* [Items listed in a dataset]:
Lemma wp_lex_at s :
  0 <= offset (parser s) <= len -> 0 <= work_remaining s ->
  wp lex (fun _ s' => (bounded s -> bounded s') /\ 0 <= work_remaining s' /\ lexed s s'
    /\ (failed s' = false -> next_token s s')) s.
Proof using text_bytes.
  intros Ho Hw. unfold lex. set (o := offset (parser s)) in *.
  eapply (wp_bind _ _ (fun a s1 => a = o /\ s1 = s)); [done|]. cbn beta. intros ? ? [-> ->].
  eapply (wp_bind (charge 1 o)); [apply wp_charge; lia|]. cbn beta. intros ok s1 [Hq1 Hok1].
  assert (0 <= work_remaining s1 <= work_remaining s) as Hw1 by by apply (quiet_work _ _ Hq1).
  pose proof (quiet_token _ _ Hq1) as Htok1. pose proof (quiet_offset _ _ Hq1) as Hoff1.
  destruct ok; cbn [negb].
  2:{ unfold wp, modify. destruct Hq1.
      split; [intros [Ht' Ho' _]; constructor; cbn; fold o in quiet_offset0, Ho'; lia|]. split; [cbn; lia|].
      split; [|intros Hf; unfold failed in *; cbn in Hf; congruence].
      constructor; cbn; auto; [lia|]. intros Hf. unfold failed in *. cbn in Hf. congruence. }
  destruct Hok1 as (Hw1' & _ & Hf1).
  eapply (wp_bind _ _ (fun r s2 => quiet s1 s2 /\ match r with
    | None => failed s2 = true
    | Some t => o <= start t <= end_ t /\ end_ t <= len /\ (kind t = END \/ start t < end_ t)
                /\ (failed s2 = false -> trivia o (start t) /\ bare (start t) /\ token_span t) end)).
  { eapply wp_ebind; [apply wp_skip_trivia; [lia|unfold fuel_at; lia]|done|]. cbn beta iota.
    intros [first e] s2 [Hq2 [Hfirst Htr]].
    eapply wp_ebind; [apply wp_scan_token; lia| |]; cbn beta iota.
    { intros s3 [Hq3 Hf3]. split; [by etransitivity|done]. }
    intros [j k] s3 [Hq3 (Hj & Hk & Hsp)]. split; [by etransitivity|]. cbn. split_and!; [lia|lia|lia|done|].
    intros Hok. destruct (Htr (quiet_ok _ _ Hq3 Hok)). auto. }
  cbn beta. intros r s2 [Hq2 Hr].
  assert (0 <= work_remaining s2 <= work_remaining s1) as Hw2 by (apply (quiet_work _ _ Hq2); lia).
  destruct r as [t|].
  - destruct Hr as (Hst & Hend & Hkind & Hsp). destruct Hq1, Hq2. unfold wp, modify. split; [intros _; constructor; cbn; lia|].
    split; [cbn; lia|]. split.
    + constructor; cbn; try congruence; [lia|lia|auto|]. intros Hok. rewrite quiet_kind1 by done. by apply quiet_kind0.
    + intros Hok. destruct (Hsp Hok) as (? & ? & ?). split; [|done]. cbn. fold o. split_and!; done || lia.
  - destruct Hq1, Hq2. unfold wp, ret. split.
    { intros [Ht' Ho' _]. fold o in Ho'. constructor; rewrite ?quiet_token1, ?Htok1, ?quiet_offset1, ?Hoff1; fold o; lia. }
    split; [lia|]. split.
    + constructor; first [congruence | lia | by auto | intros; congruence].
    + intros; congruence.
Qed.

Lemma wp_lex s :
  bounded s ->
  wp lex (fun _ s' => bounded s' /\ lexed s s' /\ (failed s' = false -> next_token s s')) s.
Proof using text_bytes.
  intros Hb. pose proof Hb as [Ht Ho Hw]. eapply wp_mono; [apply wp_lex_at; lia|]. cbn beta. intros _ s' (H1 & _ & H2 & H3). auto.
Qed.

End LexSpec.

(** ** The grammar has one reading *)

Section Unique.
Context {S : Source}.

Lemma maximal_unique f i j j' : maximal f i j -> maximal f i j' -> j = j'.
Proof.
  intros [[H1 H2] H3] [[H4 H5] H6]. destruct (Z.lt_trichotomy j j') as [H|[H|H]]; [|done|].
  - specialize (H5 j ltac:(lia)). unfold holds in H5. congruence.
  - specialize (H2 j' ltac:(lia)). unfold holds in H2. congruence.
Qed.
(** The byte two tests are true of. *)
Lemma holds_both f g i : holds f i -> holds g i -> exists c, rd i = Some c /\ f c = true /\ g c = true.
Proof. intros (c & Hc & Hf)%holds_rd (c' & Hc' & Hg)%holds_rd. exists c. split_and!; [done|done|congruence]. Qed.
Lemma here_head i c s : here i (c :: s) -> rd i = Some c /\ here (i + 1) s.
Proof.
  intros [Hi H]. destruct (drop (Z.to_nat i) text) as [|x l] eqn:E; [done|]. cbn in H. injection H as -> H.
  assert (text !! Z.to_nat i = Some c) as Hl by (rewrite <- (Nat.add_0_r (Z.to_nat i)), <- lookup_drop, E; done).
  split; [|split; [lia|]].
  - unfold rd. apply get_at_Some. split; [|done]. apply lookup_lt_Some in Hl. lia.
  - replace (Z.to_nat (i + 1)) with (Datatypes.S (Z.to_nat i)) by lia. rewrite (drop_S _ _ _ Hl) in E. by injection E as ->.
Qed.
Lemma here_holds i c s : here i (c :: s) -> holds (Z.eqb c) i.
Proof. intros [H _]%here_head. unfold holds. by rewrite (peek_rd _ _ _ H), Z.eqb_refl. Qed.
Lemma here_unique i a b c d : here i [a; b] -> here i [c; d] -> a = c /\ b = d.
Proof. intros [H1 [H2 _]%here_head]%here_head [H3 [H4 _]%here_head]%here_head. split; congruence. Qed.

Ltac both H1 H2 := destruct (holds_both _ _ _ H1 H2) as (? & _ & ? & ?); cbn [letter figure blank tested_classes] in *;
  unfold alpha, digit, space in *; to_prop; lia.

Lemma comment_head i : here i (str "//") \/ here i (str "/*") -> holds (Z.eqb 47) i.
Proof. by intros [H|H]; apply here_holds in H. Qed.
Lemma comment_kinds i : here i (str "//") -> here i (str "/*") -> False.
Proof. intros H1 H2. change (str "//") with [47; 47] in H1. change (str "/*") with [47; 42] in H2. by destruct (here_unique _ _ _ _ _ H1 H2). Qed.
Lemma trivia_unique o a b : trivia o a -> bare a -> trivia o b -> bare b -> a = b.
Proof.
  intros Ha (A1 & A2 & A3). revert b. induction Ha as [o|o a Hs _ IH|o e a Hl Hm _ IH|o e a Hl He Hno Hc _ IH];
    intros b Hb (B1 & B2 & B3); inversion Hb as [?|? ? Hs'|? e' ? Hl' Hm'|? e' ? Hl' He' Hno' Hc']; subst; try done.
  - unfold holds in *. congruence.
  - unfold holds in *. congruence.
  - by apply IH.
  - exfalso. pose proof (comment_head o (or_introl Hl')) as Hh. both Hs Hh.
  - exfalso. pose proof (comment_head o (or_intror Hl')) as Hh. both Hs Hh.
  - exfalso. pose proof (comment_head o (or_introl Hl)) as Hh. both Hs' Hh.
  - rewrite (maximal_unique _ _ _ _ Hm Hm') in *. by apply IH.
  - exfalso. by apply (comment_kinds o).
  - exfalso. pose proof (comment_head o (or_intror Hl)) as Hh. both Hs' Hh.
  - exfalso. by apply (comment_kinds o).
  - assert (e = e') as <-; [|by apply IH]. destruct (Z.lt_trichotomy e e') as [H'|[H'|H']]; [|done|].
    + by destruct (Hno' e ltac:(lia)).
    + by destruct (Hno e' ltac:(lia)).
Qed.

* [Exercise]: The records must be given again in full, exactly as they were written.

* [Exercise result]:
Lemma wp_lex_at s :
  0 <= offset (parser s) <= len -> 0 <= work_remaining s ->
  wp lex (fun _ s' => (bounded s -> bounded s') /\ 0 <= work_remaining s' /\ lexed s s'
    /\ (failed s' = false -> next_token s s')) s.
Proof using text_bytes.
  intros Ho Hw. unfold lex. set (o := offset (parser s)) in *.
  eapply (wp_bind _ _ (fun a s1 => a = o /\ s1 = s)); [done|]. cbn beta. intros ? ? [-> ->].
  eapply (wp_bind (charge 1 o)); [apply wp_charge; lia|]. cbn beta. intros ok s1 [Hq1 Hok1].
  assert (0 <= work_remaining s1 <= work_remaining s) as Hw1 by by apply (quiet_work _ _ Hq1).
  pose proof (quiet_token _ _ Hq1) as Htok1. pose proof (quiet_offset _ _ Hq1) as Hoff1.
  destruct ok; cbn [negb].
  2:{ unfold wp, modify. destruct Hq1.
      split; [intros [Ht' Ho' _]; constructor; cbn; fold o in quiet_offset0, Ho'; lia|]. split; [cbn; lia|].
      split; [|intros Hf; unfold failed in *; cbn in Hf; congruence].
      constructor; cbn; auto; [lia|]. intros Hf. unfold failed in *. cbn in Hf. congruence. }
  destruct Hok1 as (Hw1' & _ & Hf1).
  eapply (wp_bind _ _ (fun r s2 => quiet s1 s2 /\ match r with
    | None => failed s2 = true
    | Some t => o <= start t <= end_ t /\ end_ t <= len /\ (kind t = END \/ start t < end_ t)
                /\ (failed s2 = false -> trivia o (start t) /\ bare (start t) /\ token_span t) end)).
  { eapply wp_ebind; [apply wp_skip_trivia; [lia|unfold fuel_at; lia]|done|]. cbn beta iota.
    intros [first e] s2 [Hq2 [Hfirst Htr]].
    eapply wp_ebind; [apply wp_scan_token; lia| |]; cbn beta iota.
    { intros s3 [Hq3 Hf3]. split; [by etransitivity|done]. }
    intros [j k] s3 [Hq3 (Hj & Hk & Hsp)]. split; [by etransitivity|]. cbn. split_and!; [lia|lia|lia|done|].
    intros Hok. destruct (Htr (quiet_ok _ _ Hq3 Hok)). auto. }
  cbn beta. intros r s2 [Hq2 Hr].
  assert (0 <= work_remaining s2 <= work_remaining s1) as Hw2 by (apply (quiet_work _ _ Hq2); lia).
  destruct r as [t|].
  - destruct Hr as (Hst & Hend & Hkind & Hsp). destruct Hq1, Hq2. unfold wp, modify. split; [intros _; constructor; cbn; lia|].
    split; [cbn; lia|]. split.
    + constructor; cbn; try congruence; [lia|lia|auto|]. intros Hok. rewrite quiet_kind1 by done. by apply quiet_kind0.
    + intros Hok. destruct (Hsp Hok) as (? & ? & ?). split; [|done]. cbn. fold o. split_and!; done || lia.
  - destruct Hq1, Hq2. unfold wp, ret. split.
    { intros [Ht' Ho' _]. fold o in Ho'. constructor; rewrite ?quiet_token1, ?Htok1, ?quiet_offset1, ?Hoff1; fold o; lia. }
    split; [lia|]. split.
    + constructor; first [congruence | lia | by auto | intros; congruence].
    + intros; congruence.
Qed.

Lemma wp_lex s :
  bounded s ->
  wp lex (fun _ s' => bounded s' /\ lexed s s' /\ (failed s' = false -> next_token s s')) s.
Proof using text_bytes.
  intros Hb. pose proof Hb as [Ht Ho Hw]. eapply wp_mono; [apply wp_lex_at; lia|]. cbn beta. intros _ s' (H1 & _ & H2 & H3). auto.
Qed.

End LexSpec.

(** ** The grammar has one reading *)

Section Unique.
Context {S : Source}.

Lemma maximal_unique f i j j' : maximal f i j -> maximal f i j' -> j = j'.
Proof.
  intros [[H1 H2] H3] [[H4 H5] H6]. destruct (Z.lt_trichotomy j j') as [H|[H|H]]; [|done|].
  - specialize (H5 j ltac:(lia)). unfold holds in H5. congruence.
  - specialize (H2 j' ltac:(lia)). unfold holds in H2. congruence.
Qed.
(** The byte two tests are true of. *)
Lemma holds_both f g i : holds f i -> holds g i -> exists c, rd i = Some c /\ f c = true /\ g c = true.
Proof. intros (c & Hc & Hf)%holds_rd (c' & Hc' & Hg)%holds_rd. exists c. split_and!; [done|done|congruence]. Qed.
Lemma here_head i c s : here i (c :: s) -> rd i = Some c /\ here (i + 1) s.
Proof.
  intros [Hi H]. destruct (drop (Z.to_nat i) text) as [|x l] eqn:E; [done|]. cbn in H. injection H as -> H.
  assert (text !! Z.to_nat i = Some c) as Hl by (rewrite <- (Nat.add_0_r (Z.to_nat i)), <- lookup_drop, E; done).
  split; [|split; [lia|]].
  - unfold rd. apply get_at_Some. split; [|done]. apply lookup_lt_Some in Hl. lia.
  - replace (Z.to_nat (i + 1)) with (Datatypes.S (Z.to_nat i)) by lia. rewrite (drop_S _ _ _ Hl) in E. by injection E as ->.
Qed.
Lemma here_holds i c s : here i (c :: s) -> holds (Z.eqb c) i.
Proof. intros [H _]%here_head. unfold holds. by rewrite (peek_rd _ _ _ H), Z.eqb_refl. Qed.
Lemma here_unique i a b c d : here i [a; b] -> here i [c; d] -> a = c /\ b = d.
Proof. intros [H1 [H2 _]%here_head]%here_head [H3 [H4 _]%here_head]%here_head. split; congruence. Qed.

Ltac both H1 H2 := destruct (holds_both _ _ _ H1 H2) as (? & _ & ? & ?); cbn [letter figure blank tested_classes] in *;
  unfold alpha, digit, space in *; to_prop; lia.

Lemma comment_head i : here i (str "//") \/ here i (str "/*") -> holds (Z.eqb 47) i.
Proof. by intros [H|H]; apply here_holds in H. Qed.
Lemma comment_kinds i : here i (str "//") -> here i (str "/*") -> False.
Proof. intros H1 H2. change (str "//") with [47; 47] in H1. change (str "/*") with [47; 42] in H2. by destruct (here_unique _ _ _ _ _ H1 H2). Qed.
Lemma trivia_unique o a b : trivia o a -> bare a -> trivia o b -> bare b -> a = b.
Proof.
  intros Ha (A1 & A2 & A3). revert b. induction Ha as [o|o a Hs _ IH|o e a Hl Hm _ IH|o e a Hl He Hno Hc _ IH];
    intros b Hb (B1 & B2 & B3); inversion Hb as [?|? ? Hs'|? e' ? Hl' Hm'|? e' ? Hl' He' Hno' Hc']; subst; try done.
  - unfold holds in *. congruence.
  - unfold holds in *. congruence.
  - by apply IH.
  - exfalso. pose proof (comment_head o (or_introl Hl')) as Hh. both Hs Hh.
  - exfalso. pose proof (comment_head o (or_intror Hl')) as Hh. both Hs Hh.
  - exfalso. pose proof (comment_head o (or_introl Hl)) as Hh. both Hs' Hh.
  - rewrite (maximal_unique _ _ _ _ Hm Hm') in *. by apply IH.
  - exfalso. by apply (comment_kinds o).
  - exfalso. pose proof (comment_head o (or_intror Hl)) as Hh. both Hs' Hh.
  - exfalso. by apply (comment_kinds o).
  - assert (e = e') as <-; [|by apply IH]. destruct (Z.lt_trichotomy e e') as [H'|[H'|H']]; [|done|].
    + by destruct (Hno' e ltac:(lia)).
    + by destruct (Hno e' ltac:(lia)).
Qed.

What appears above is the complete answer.